◆ Your instructions ◆
Read the records and gather each line that includes "Hfin".

(Dataset entries)
(** What the accesses leave on the register. *)
Lemma log_waits s :
  cyc_inv thread_id ls n [] s →
  NoDup (c_log (usr s)) ∧ Forall (λ i, finalised ls i = true) (c_log (usr s)) ∧
  Forall (λ i, waiting ls n i s) (c_log (usr s)).
Proof using.
  intros Hinv. pose proof Hinv as ((_ & _ & _ & Hlog & _) & Hl). rewrite Forall_forall in Hlog.
  assert (∀ i, i ∈ c_log (usr s) → (times i s = once ls i)%nat ∧ finalised ls i = true) as Honce.
  { intros i Hi. destruct (at_rest_times thread_id ls n s i Hinv (Hlog i Hi)) as [Hle _]. unfold times, once in *.
    apply list_elem_of_In, (List.count_occ_In Nat.eq_dec) in Hi. destruct (finalised ls i); lia. }
  split_and!.
  - apply NoDup_ListNoDup, (List.NoDup_count_occ Nat.eq_dec). intros i.
    destruct (decide (i ∈ c_log (usr s))) as [Hi|Hi].
    + destruct (Honce i Hi) as [Ht Hf]. unfold times, once in Ht. rewrite Hf in Ht. lia.
    + rewrite list_elem_of_In in Hi. apply (List.count_occ_not_In Nat.eq_dec) in Hi. lia.
  - apply Forall_forall. intros i Hi. by apply Honce.
  - apply Forall_forall. intros i Hi. split; [by apply Hlog|].
    specialize (Hl i (Hlog i Hi)). unfold lazy_is in Hl. rewrite decide_False in Hl by (by apply not_elem_of_nil).
    destruct Hl as (g & Hrd & _ & Hv & Ht & _). exists g. split_and!; [|done..]. intros ->.
    by apply (times_none i s Ht).
Qed.

Lemma value_settled s i v :
  cyc_inv thread_id ls n [] s → (i < n)%nat → c_values (usr s) !! i = Some v →
  evaluates ls i v ∧ (finalised ls i = true → i ∈ c_log (usr s)).
Proof using.
  intros Hinv Hi Hv. split.
  - destruct Hinv as [_ Hl]. specialize (Hl i Hi). unfold lazy_is in Hl.
    rewrite decide_False in Hl by (by apply not_elem_of_nil).
    destruct Hl as (g & _ & _ & Hg & _ & He). rewrite Hv in Hg. destruct g; try done. injection Hg as ->. by apply He.
  - intros Hf. destruct (at_rest_times thread_id ls n s i Hinv Hi) as [_ Ht].
    rewrite Hv in Ht. specialize (Ht ltac:(done)). unfold times, once in Ht. rewrite Hf in Ht.
    apply list_elem_of_In, (List.count_occ_In Nat.eq_dec). lia.
Qed.

Lemma finalisations_spec (u : cyc_state V I R) xs i v :
  (i, v) ∈ finalisations u xs ↔ i ∈ xs ∧ c_values u !! i = Some v.
Proof using.
  unfold finalisations. rewrite list_elem_of_omap. split.
  - intros (j & Hj & Hv). destruct (c_values u !! j) eqn:E; simplify_eq/=. done.
  - intros [Hi Hv]. exists i. by rewrite Hv.
Qed.

Lemma finalisations_NoDup (u : cyc_state V I R) xs : NoDup xs → NoDup (finalisations u xs).*1.
Proof using.
  induction 1 as [|i xs Hi _ IH]; [constructor|]. unfold finalisations. simpl.
  destruct (c_values u !! i); [|done]. change (NoDup (i :: (finalisations u xs).*1)). constructor; [|done].
  intros ([j w] & Hj & Hin)%list_elem_of_fmap. simpl in Hj. subst j.
  by apply finalisations_spec in Hin as [? _].
Qed.

Lemma finalised_once_intro s (u : cyc_state V I R) :
  cyc_inv thread_id ls n [] s → c_values u = c_values (usr s) → c_log u = c_log (usr s) →
  c_finals u = rev (finalisations (usr s) (c_log (usr s))) → finalised_once ls n u.
Proof using.
  intros Hinv Hv' Hl' Hf'. destruct (log_waits s Hinv) as (Hnd & Hfin & Hw).
  pose proof Hinv as ((Ho & Hc & _ & Hlog & Hf0) & _). rewrite Forall_forall in Hfin, Hlog.
  assert (∀ i v, (i, v) ∈ c_finals u ↔ i ∈ c_log (usr s) ∧ c_values (usr s) !! i = Some v) as Hspec.
  { intros i v. rewrite Hf', <- finalisations_spec, !list_elem_of_In. symmetry. apply List.in_rev. }
  split_and!.
  - rewrite Hf', <- Permutation_rev. by apply finalisations_NoDup.
  - intros i v Hi. rewrite Hspec, Hv'. split.
    + intros [Hin Hv]. split; [|done]. by apply Hfin.
    + intros [Hf Hv]. split; [|done]. by apply (value_settled s i v).
  - intros i v [Hin Hv]%Hspec. split; [by apply Hlog|]. apply (value_settled s i v Hinv); [by apply Hlog|done].
  - rewrite Hf', rev_involutive, Hl'. by apply finalisations_values.
Qed.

◆ Exercise output ◆
  intros Hinv Hv' Hl' Hf'. destruct (log_waits s Hinv) as (Hnd & Hfin & Hw).
  pose proof Hinv as ((Ho & Hc & _ & Hlog & Hf0) & _). rewrite Forall_forall in Hfin, Hlog.
    + intros [Hin Hv]. split; [|done]. by apply Hfin.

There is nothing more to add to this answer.